Use MCP servers to expose external tools/resources to Draive through MCPClient.

This pattern is useful when you want models to call capabilities provided by external MCP servers without writing custom SDK integration code.

Example: Filesystem MCP Server

from draive import Conversation, ToolsProvider, ctx, load_env, setup_logging
from draive.mcp import MCPClient
from draive.openai import OpenAI, OpenAIResponsesConfig

load_env()
setup_logging("mcp")

async with ctx.scope(
    "mcp",
    OpenAIResponsesConfig(model="gpt-5-mini"),
    disposables=(
        OpenAI(),
        # Start MCP stdio transport and register tool/resource states in context.
        MCPClient.stdio(
            command="npx",
            args=[
                "-y",
                "@modelcontextprotocol/server-filesystem",
                "/Users/myname/checkmeout",
            ],
        ),
    ),
):
    # Build toolbox from currently available MCP tools.
    toolbox = await ToolsProvider.toolbox(suggesting=True)

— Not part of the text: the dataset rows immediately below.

(** [hex_digit]: [None] is -1. *)
Definition hex_digit (c : ascii) : option nat :=
  let n := nat_of_ascii c in
  if (48 <=? n)%nat && (n <=? 57)%nat then Some (n - 48)
  else if (97 <=? n)%nat && (n <=? 102)%nat then Some (n - 97 + 10)
  else if (65 <=? n)%nat && (n <=? 70)%nat then Some (n - 65 + 10)
  else None.

(** [cruet_percent_decode], from the read pointer: the bytes it writes.
    The write pointer never passes the read pointer, so that the bytes
    still to read are those of the input. *)
Fixpoint cruet_percent_decode (str : bytes) : bytes :=
  match str with
  | [] => []
  | c :: rest =>
      let plain := (if Ascii.eqb c "+" then " " else c) :: cruet_percent_decode rest in
      if Ascii.eqb c "%" then
        match rest with
        | h :: l :: rest' =>
            match hex_digit h, hex_digit l with
            | Some hi, Some lo =>
                ascii_of_nat (hi * 16 + lo) :: cruet_percent_decode rest'
            | _, _ => plain
            end
        | _ => plain
        end
      else plain
  end.

(** [isalnum] of the C locale. *)
Definition isalnum (c : ascii) : bool :=
  let n := nat_of_ascii c in
  ((48 <=? n)%nat && (n <=? 57)%nat) || ((65 <=? n)%nat && (n <=? 90)%nat)
  || ((97 <=? n)%nat && (n <=? 122)%nat).

Definition needs_encode (c : ascii) : bool :=
  if isalnum c then false
  else if Ascii.eqb c "-" || Ascii.eqb c "_" || Ascii.eqb c "." || Ascii.eqb c "~"
       then false
       else true.
(** * Reflow: depth map and reflow points of the SQL linter

    A shallow embedding of [sqlfluff/utils/reflow/depthmap.py] and
    [sqlfluff/utils/reflow/elements.py], and the properties of the
    ancestor stacks, the constraint resolver, the spacing processor, the
    alignment resolver and the respace entry point. *)

From Stdlib Require Import ZArith Lia Ascii String.
From stdpp Require Import base gmap list strings.

Set Warnings "-register-all,-clear-no-such-hyp".
Set Default Proof Using "Type".

Open Scope string_scope.
Open Scope Z_scope.
Open Scope list_scope.

(** ** Python exceptions and fallible results

    [InvalidReference] stands for a reference to a fix outside the store,
    which no list of fixes of the program holds. *)

Inductive exn :=
| AssertionError
| IndexError
| ValueError
| AttributeError
| NotImplementedError
| InvalidReference.

Inductive Res (A : Type) :=
| Ok (a : A)
| Raise (e : exn).
Arguments Ok {A} a.
Arguments Raise {A} e.

Definition res_bind {A B} (m : Res A) (k : A -> Res B) : Res B :=
  match m with
  | Ok a => k a
  | Raise e => Raise e
  end.

Declare Scope res_scope.
Delimit Scope res_scope with res.
Notation "'let?' x := m 'in' k" := (res_bind m (fun x => k))
  (at level 10, x pattern, m at level 100, k at level 200) : res_scope.
Open Scope res_scope.

(** ** Segments of the parse tree *)

(** The working location of a position marker: line number and column. *)
Record PosMarker := mkPosMarker {
  working_line_no : Z;
  working_line_pos : Z
}.

#[global] Instance PosMarker_eq_dec : EqDecision PosMarker.
Proof. solve_decision. Defined.

Definition working_loc (pm : PosMarker) : Z * Z :=
  (working_line_no pm, working_line_pos pm).

(** A leaf of the tree.  [pos_marker] is [None] for a segment that an
    earlier fix created and that has no position yet. *)
Record RawSegment := mkRawSegment {
  uuid : Z;
  class_types : list string;
  raw : string;
  pos_marker : option PosMarker;
  is_code : bool
}.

    stream = await Conversation.completion(
        instructions=(
            "You can access user files using available tools. "
            "Directory path is /Users/myname/checkmeout."
        ),
        message="What files are in checkmeout directory?",
        toolbox=toolbox,
    )

    async for chunk in stream:
        print(chunk)

MCPClient contributes ToolsProvider/ResourcesRepository states inside ctx.scope(...), so you can load MCP tools dynamically and keep all dependencies lifecycle-managed by context.